Opera Reviews
12 May 2021
Untitled Document

Lost in animation

by Catriona Graham
Mozart: Die Zauberflöte
Edinburgh International Festival
August 2015

Sweet dreams? Or full of disjunctions and non sequiturs? A bit like the Komische Oper Berlin’s production of Die Zauberflöte, at the Edinburgh International Festival.

The whole performance takes place at the front of the stage, before a screen on which Paul Barritt’s animation is projected. But this is no moving wallpaper; the singers are part of it, interact with it. Rather, it is moving scenery, props and costumes.

The Queen of the Night as spider, with animation providing the body, arms and malevolent legs. The Three Boys, as Harry Potters, with butterfly wings. Papageno, the bird-catcher, with a black cat – well, it tries to catch birds…

The magic flute itself as a nude Tinkerbell and Papageno’s bells as red-clad showgirls. Papageno’s drink is a pink cocktail, which intoxicates him with visions of pink elephants in stripey stockings, reclining in martini glasses.

Though it is styled as a silent movie – the costumes of all but Papageno and Papagena are monochrome – and with elaborate subtitles in place of the spoken dialogue, it would take several viewings to identify every visual influence. Among those I noticed were Jan Pienkowski, particularly the silhouettes, a bit of Arthur Rackham, and Terry Gilliam. Even the animation behind the "Pa … pa … pa ..." duet recollected ‘Every sperm is sacred’ from Monty Python’s ‘The Meaning of Life’.

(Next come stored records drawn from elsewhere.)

(* ===== verification/Rpc.v ===== *)
(** * Rpc: remote procedure calls

    Models libs/libnfs/src/rpc.c and libs/libnfs/src/time.c: transaction
    numbers, the queue of calls that wait for their reply, sending,
    retransmission, the dispatch of replies, blocking calls, headers, and the
    sockets they use.  The function a client gives with a call is a tag of type
    [F]; what the tags run is a parameter. *)

From S2P Require Import Prelude Pbuf.

Definition SRPC_VERSION : Z := 2.
Definition AUTH_STAMP : Z := 37.
Definition ROOT : Z := 0.
(** The characters of [boggo]. *)
Definition NFS_MACHINE_NAME : list Z := [98; 111; 103; 103; 111].
Definition CALL_TIMEOUT_MS : Z := 10.
Definition CALL_RETRIES : Z := 5.
Definition ROOT_PORT_MIN : Z := 45.
Definition ROOT_PORT_MAX : Z := 1024.
Definition UDP_PAYLOAD : Z := 1400.
Definition RETRANSMIT_DELAY_MS : Z := 500.
Definition AUTH_NULL : Z := 0.
Definition AUTH_UNIX : Z := 1.
Definition SUCCESS : Z := 0.
Definition MSG_CALL : Z := 0.
Definition MSG_REPLY : Z := 1.
Definition MSG_ACCEPTED : Z := 0.

Definition RPC_OK : Z := 0.
Definition RPCERR_NOMEM : Z := 1.
Definition RPCERR_NOBUF : Z := 2.
Definition RPCERR_COMM : Z := 3.
Definition RPCERR_NOSUP : Z := 4.

Definition RPCERR_OK : Z := 0.
Definition RPCERR_BAD_MSG : Z := -1.
Definition RPCERR_NOT_ACCEPTED : Z := -2.
Definition RPCERR_FAILURE : Z := -3.

Definition TIME_PORT : Z := 37.
Definition TIME_RETRIES : Z := 5.
Definition TIME_RETRY_TO_US : Z := 10000.
Definition TIME_DELAY_US : Z := 1000.

(** The functions registered with [udp_recv]. *)
Inductive recv_fn := MyRecv | TimeRecv.
Record udp_pcb := UdpPcb { recv : recv_fn; local_port : Z; remote_ip : Z; remote_port : Z }.

Inductive port_type := PORT_ANY | PORT_ROOT.

(** The function of a queued call: one of the client, or [rpc_call_cb]. *)
Inductive queue_fn F := Direct (f : F) | RpcCallCb.
Arguments Direct {F}.
Arguments RpcCallCb {F}.

Record rpc_queue F := RpcQueue {
  q_pcb : Z;
  q_pbuf : Z;
  q_xid : Z;
  q_timeout : Z;
  q_next : Z;
  q_func : queue_fn F;
  q_callback : Z;
  q_arg : Z
}.
Arguments RpcQueue {F}.
Arguments q_pcb {F}.
Arguments q_pbuf {F}.
Arguments q_xid {F}.
Arguments q_timeout {F}.
Arguments q_next {F}.
Arguments q_func {F}.
Arguments q_callback {F}.
Arguments q_arg {F}.

Record rpc_call_arg F := RpcCallArg { ca_func : F; ca_token : Z; ca_callback : Z; complete : bool }.
Arguments RpcCallArg {F}.
Arguments ca_func {F}.
Arguments ca_token {F}.
Arguments ca_callback {F}.
Arguments complete {F}.

(** The network below: whether memory is available, what new packet memory
    contains, the outcome of sending and binding, and the packets that arrive
    while the system waits, each with the socket it is for. *)
Class Net (N : Type) := {
  mem_ok : N -> bool * N;
  garbage : nat -> N -> list Z;
  length_garbage n x : length (garbage n x) = n;
  udp_output : udp_pcb -> list Z -> N -> Z * N;
  bind_ok : Z -> N -> bool * N;
  arrivals : N -> list (Z * chain) * N
}.

(** The objects the clients pass to their functions: locals of the blocking
    calls ([None] where a variable is not set yet) and the wrapper of a write. *)
Inductive token_obj :=
  | PortToken (port : option Z)
  | ExportsToken (err : option Z)
  | MountToken (stat : Z) (fh : list Z)
  | WriteToken (token count : Z).
Lemma wpf_add_to_queue R s l pbuf b xid post pcb f cb arg (Q : unit -> S -> Prop) :
  R FAssert -> wf s l -> pbufs s !! pbuf = Some [b] -> b = xdr_longs [xid] ++ post -> is_u32 xid -> len b < 2 ^ 16 ->
  (forall a x m h, x = RpcQueue pcb pbuf xid 0 0 f cb arg -> a ∉ l.*1 -> lseg m h (l ++ [(a, x)]) 0 ->
     Q tt (set_queue h (set_items m (set_net (mem_ok (net s)).2 s)))) ->
  wpf R (add_to_queue pbuf pcb f cb arg) Q s.
Proof.
  intros HR [Hseg (Hnd & _)] Hp Hb Hx Hlb HQ. unfold add_to_queue. wpf_steps. apply wpf_ncall. wpf_steps.
  apply wpf_may_assert; [done|]. intros _. wpf_steps. eapply wpf_extract_xid; [exact Hp | done | done | done |].
  wpf_steps. unfold set_item. wpf_steps. cbn [items queue set_net set_items].
  set (a := new_ptr (items s)). set (x := RpcQueue _ _ _ _ _ _ _ _).
  assert (a ∉ l.*1) as Ha.
  { intros Ha. destruct (lseg_dom _ _ _ _ a Hseg Ha) as [_ [y Hy]]. unfold a in Hy. by rewrite new_ptr_fresh in Hy. }
  assert (a <> 0) as Ha0 by (pose proof (new_ptr_pos (items s)); subst a; lia).
  destruct (Z.eqb_spec (queue s) 0) as [E|E].
  - wpf_steps. assert (l = []) as ->.
    { destruct l as [|[b' y] l]; [done|]. simpl in Hseg. rewrite E in Hseg. naive_solver. }
    apply (HQ a x); [done | done |]. simpl. split; [done|]. split; [done|]. exists 0. by rewrite lookup_insert_eq.
  - destruct l as [|ay l _] using rev_ind; [by simpl in Hseg|]. destruct ay as [b' y].
    assert (lseg (<[a := x]> (items s)) (queue s) (l ++ [(b', y)]) 0) as Hseg' by by apply lseg_insert.
    unfold queue_fuel. wpf_steps. cbn [items set_net set_items].
    eapply wpf_mono; [apply wp_wpf, (walk_loop _ (queue s) l b' y); [done|]|].
    + cbn [items set_net set_items]. pose proof (lseg_size _ _ _ _ Hseg' Hnd) as H. rewrite length_app in H. simpl in H. lia.
    + intros r s' [-> ->]. wpf_steps. unfold item. wpf_steps. cbn [items set_net set_items].
      rewrite (last_item _ _ _ _ _ _ Hseg'). wpf_steps. cbn [items set_net set_items].
      change (set_next a (set_next 0 y)) with (set_next a y).
      lazymatch goal with |- Q tt ?t =>
        change t with (set_queue (queue s) (set_items (<[b' := set_next a y]> (<[a := x]> (items s))) (set_net (mem_ok (net s)).2 s)))
      end.
      apply (HQ a x); [done | done |]. apply lseg_app. exists a. split; [by apply (lseg_relink _ _ _ _ _ 0)|].
      simpl. split; [done|]. split; [done|]. exists 0. split; [|done]. rewrite lookup_insert_ne, lookup_insert_eq; [done|].
      intros ->. apply Ha. rewrite fmap_app. set_solver.
Qed.

(** ** Sending *)

Lemma overwrite_all (t f : list Z) : length t = length f -> overwrite t 0 f = f.
Proof. intros E. unfold overwrite. simpl. by rewrite drop_ge, app_nil_r by lia. Qed.

Lemma single_tot_len b : tot_len [b] = len b.
Proof. unfold tot_len. simpl. by rewrite app_nil_r. Qed.

(** Sending a packet changes nothing but the network, which gets its bytes. *)
Lemma wpf_my_udp_send R s pcb (x : udp_pcb) pbuf b (Q : Z -> S -> Prop) :
  pbufs s !! pbuf = Some [b] -> len b < 2 ^ 16 -> pcbs s !! pcb = Some x ->
  (forall err n, (err = 0 -> exists n0, udp_output x b n0 = (ERR_OK, n)) -> Q err (set_net n s)) ->
  wpf R (my_udp_send pcb pbuf) Q s.
Proof.
  intros Hp Hl Hx HQ. unfold my_udp_send, pbuf_bytes. wpf_steps. eapply wpf_read_pbuf; [exact Hp|]. wpf_steps. split; [done|].
  wpf_steps. unfold pbuf_alloc. wpf_steps. apply wpf_ncall. destruct (mem_ok (net s)).1; cbn [negb].
  2:{ wpf_steps. cbn. apply HQ. by intros [=]. }
  wpf_steps. set (s1 := set_net _ s). set (p := new_ptr (pbufs s1)).
  assert (p <> 0) as Hp0 by (pose proof (new_ptr_pos (pbufs s1)); subst p; lia).
  destruct (Z.eqb_spec p 0); [done|]. rewrite single_tot_len. unfold u16. rewrite Z.mod_small, Nat2Z.id by lia.
  set (g := garbage _ _). set (s2 := set_pbufs _ s1).
  assert (pbufs s2 !! p = Some [g]) as Hg by by (cbn [pbufs s2 set_pbufs]; rewrite lookup_insert_eq).
  wpf_steps. eapply wpf_read_pbuf; [exact Hg|]. wpf_steps. split; [done|]. wpf_steps.
  assert (length g = length b) as Elen by apply length_garbage.
  eapply (wpf_run_on _ (pbuf_copy [g] [b]) tt). apply wp_wpf, wp_pbuf_copy_single; [lia|]. cbn [fst].
  rewrite (overwrite_all g b Elen). wpf_steps. eapply wpf_on_pbuf; [exact Hg|]. wpf_steps. unfold udp_send, the_pcb. wpf_steps.
  cbn [pcbs set_pbufs s2 set_net s1]. rewrite Hx. wpf_steps. unfold pbuf_bytes.
  eapply wpf_read_pbuf; [cbn [pbufs set_pbufs]; apply lookup_insert_eq|]. wpf_steps. split; [done|].
  apply wpf_ncall. cbn [net set_net set_pbufs concat]. rewrite app_nil_r.
  destruct (udp_output x b (net s1)) as [err n1] eqn:Eo. cbn [fst snd]. wpf_steps.
  eapply wpf_pbuf_free; [cbn [pbufs set_net set_pbufs]; apply lookup_insert_eq | done |]. wpf_steps.
  lazymatch goal with |- Q ?e ?t => replace t with (set_net n1 s) end.
  - apply HQ. intros He. exists (net s1). cbn [net set_net set_pbufs s1 s2] in *. rewrite Eo in *. cbn [fst] in He. f_equal.
    unfold ERR_MEM, ERR_RTE, ERR_OK, RPCERR_NOMEM, RPCERR_COMM, RPC_OK in *. repeat case_bool; lia.
  - subst s2. cbn [set_net set_pbufs net pbufs items queue cur_xid call_args pcbs root_port utc1900_seconds tokens _nfs_pcb].
    subst p s1. unfold set_net at 1, set_pbufs. cbn. f_equal; [by cbn in Eo; rewrite Eo|]. rewrite !insert_insert_eq, delete_insert_id; [done|]. apply new_ptr_fresh.
Qed.
(* ===== verification/Syscalls.v ===== *)
(** * Syscalls: the system calls, faults and the event loop

    Models apps/sos/src/syscall/ (sys_file.c, sys_proc.c, sys_time.c and the
    jump table of syscall.c; [syscall_brk] of sys_vm.c is in file AddrSpace),
    [vm_fault] of apps/sos/src/vm/vm.c and apps/sos/src/event.c.  A handler
    reads its arguments from the message registers, leaves its results there
    and returns how many words to reply with, or -1 for no reply. *)

From S2P Require Import Prelude Arith ListLib Memory SosState FrameTable UtInterface PageTable AddrSpace Nfs Pager Vm Serial Vfs Elf Proc.

Definition N_NAME : Z := 32.
Definition seL4_NoFault : Z := 0.
Definition seL4_VMFault : Z := 2.
Definition seL4_BadgeBits : Z := 28.
Definition IRQ_EP_BADGE : Z := BIT (seL4_BadgeBits - 1).
Definition IRQ_BADGE_NETWORK : Z := BIT 0.
Definition IRQ_BADGE_TIMER : Z := BIT 1.
Definition GET_PROCID_BADGE (x : Z) : Z := Z.shiftr x 21.

(** The characters of a C string: those before the terminator. *)
Fixpoint c_string (l : list Z) : list Z :=
  match l with
  | [] => []
  | c :: l => if c =? 0 then [] else c :: c_string l
  end.

(** The name in the buffer [kname], terminated at its last byte. *)
Definition kernel_name (kname : list Z) : list Z := c_string (take (Z.to_nat (NAME_MAX - 1)) kname).

(** The bytes of a [sos_stat_t] and of a [sos_process_t]. *)
Definition stat_bytes (st : sos_stat_t) : list Z :=
  word_bytes (u32 (st_type st)) ++ word_bytes (u32 (st_fmode st)) ++ word_bytes (u32 (st_size st)) ++
  word_bytes (u32 (st_ctime st)) ++ word_bytes (u32 (st_atime st)).
Definition process_bytes (pid_ size_ stime_ : Z) (command : list Z) : list Z :=
  word_bytes (u32 pid_) ++ word_bytes (u32 size_) ++ word_bytes (u32 stime_) ++
  command ++ replicate (Z.to_nat N_NAME - length command) 0.

Section syscalls.
Context {U K : Type} `{!Kernel K} `{!UtAlloc U} `{!Threads K} `{!Nfs K} `{!World (sos U K)}.

(** What a freed region holds, the address of the stack buffer of [elf_load],
    the endpoint [_sos_ipc_ep_cap] and a bound on the replies that make up a
    directory. *)
Context (stale : region -> option region) (elf_header _sos_ipc_ep_cap : Z) (list_fuel : nat).
Local Abbreviation S := (sos U K).

(** [seL4_SetMR(0, result); return 1;] *)
Definition reply_with (result : Z) : M S Z := seL4_SetMR 0 (u32 result) ;;; ret 1.

(** *** sys_file.c *)

(** Copies the name at the user address [name] into the kernel. *)
Definition copy_name (curproc name : Z) : M S (option (list Z)) :=
  r <- copy_in curproc name NAME_MAX ;; ret (option_map kernel_name r).

Definition syscall_open (curproc : Z) : M S Z :=
  name <- seL4_GetMR 1 ;;
  mode_ <- seL4_GetMR 2 ;;
  r <- copy_name curproc name ;;
  match r with
  | None => reply_with (-1)
  | Some kname =>
      p <- load h_procs curproc ;;
      r <- fdtable_get_unused_fd (file_table p) ;;
      match r with
      | None => reply_with (-1)
      | Some fd =>
          r <- file_open kname (i32 mode_) ;;
          match r with
          | None => reply_with (-1)
          | Some open_file =>
              p <- load h_procs curproc ;;
              fdtable_insert (file_table p) fd open_file ;;;
              reply_with fd
          end
      end
  end.

Definition syscall_close (curproc : Z) : M S Z :=
  fd <- seL4_GetMR 1 ;;
  p <- load h_procs curproc ;;
  r <- fdtable_close_fd (file_table p) (i32 fd) ;;
  match r with
  | None => reply_with (-1)
  | Some open_file => file_close open_file ;;; reply_with 0
  end.

(** The structure the pointer points to; [free] of the console's leaves the
    static pointer dangling, which is [None]. *)
Definition load_stat (k : stat_ptr) : M S sos_stat_t :=
  match k with
  | StatHeap st => ret st
  | StatConsole => f <- gets fs ;; match serial_stat f with Some st => ret st | None => fail FNull end
  end.
Definition free_stat (k : stat_ptr) : M S unit :=
  match k with StatHeap _ => ret tt | StatConsole => on_fs (set_serial_stat None) end.

Definition syscall_stat (curproc : Z) : M S Z :=
  name <- seL4_GetMR 1 ;;
  stat_buf <- seL4_GetMR 2 ;;
  r <- copy_name curproc name ;;
  match r with
  | None => reply_with (-1)
  | Some kname =>
      r <- vfs_stat kname ;;
      match r with
      | None => reply_with (-1)
      | Some kstat =>
          st <- load_stat kstat ;;
          e <- copy_out curproc stat_buf (stat_bytes st) ;;
          free_stat kstat ;;;
          reply_with (if negb (e =? 0) then -1 else 0)
      end
  end.

Definition syscall_listdir (curproc : Z) : M S Z :=
  pos <- seL4_GetMR 1 ;;
  uname <- seL4_GetMR 2 ;;
  nbytes <- seL4_GetMR 3 ;;
  let pos := i32 pos in
  let nbytes := i32 nbytes in
  if nbytes <=? 0 then reply_with (-1)
  else
    r <- vfs_list list_fuel ;;
    match r with
    | None => reply_with (-1)
    | Some dir =>
        let nfiles := Z.of_nat (length dir) in
        if u32 pos =? nfiles then reply_with 0
        else if negb (ISINRANGE 0 pos (u32 (nfiles - 1))) then reply_with (-1)
        else
          name <- rd dir pos ;;
          let bytes_returned := MIN nbytes (Z.of_nat (length name)) + 1 in
          e <- copy_out curproc uname (take (Z.to_nat bytes_returned) (name ++ [0])) ;;
          reply_with (if negb (e =? 0) then -1 else bytes_returned)
    end.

The Three Boys travel in a basket borne aloft by a moth instead of a balloon. The Armed Men take Tamino down through the Earth in a lift. The procession includes mechanical birds and bouncing monkeys. Sarastro appears on a decorated elephant. The fire-breathing monster of the Trial is charmed by the flute into laid-back sweetness and light. It may be significant that outlines of poppy heads are seen – is this an ordinary dream, or drug-induced?

But it must be hard work for the singers, standing perched as they so frequently are on wee semi-circular platforms high above the stage. Queen of the Night Olga Pudova is crystal clear. Nina Bernsteiner, Karolina Gumos and Ezgi Kutlu are Three Lady flappers. Dominik Königer in a mustard suit and boater is an engaging Papageno, with an expressive clown’s face. His Papagena is Julia Giebel, in greenery-yallery stockings and tutu. Peter Renz, as Monostatos, in white-face, has an edge to his voice which conveys a sleazy, whiney evil, rather than wickedness. His vicious dog has a snarling match with Papageno’s cat. Dmitry Ivashchenko’s Sarastro is a model of solemnity for the men of the chorus.

The staging makes Tamino a rather static role for evening-dressed Allan Clayton, more done unto than doing, but he sings well. As does his Pamina, Maureen Mckay, in black 1920s dress with Peter Pan collar and Louise Brookes (or director Suzanne Andrade) hairstyle, copied, for the finale, by the ladies of the chorus.

Despite their efforts, and those of the orchestra and conductor Kristiina Poska, the music rather gets lost in the staging and the general busyness of what is going on in the animation.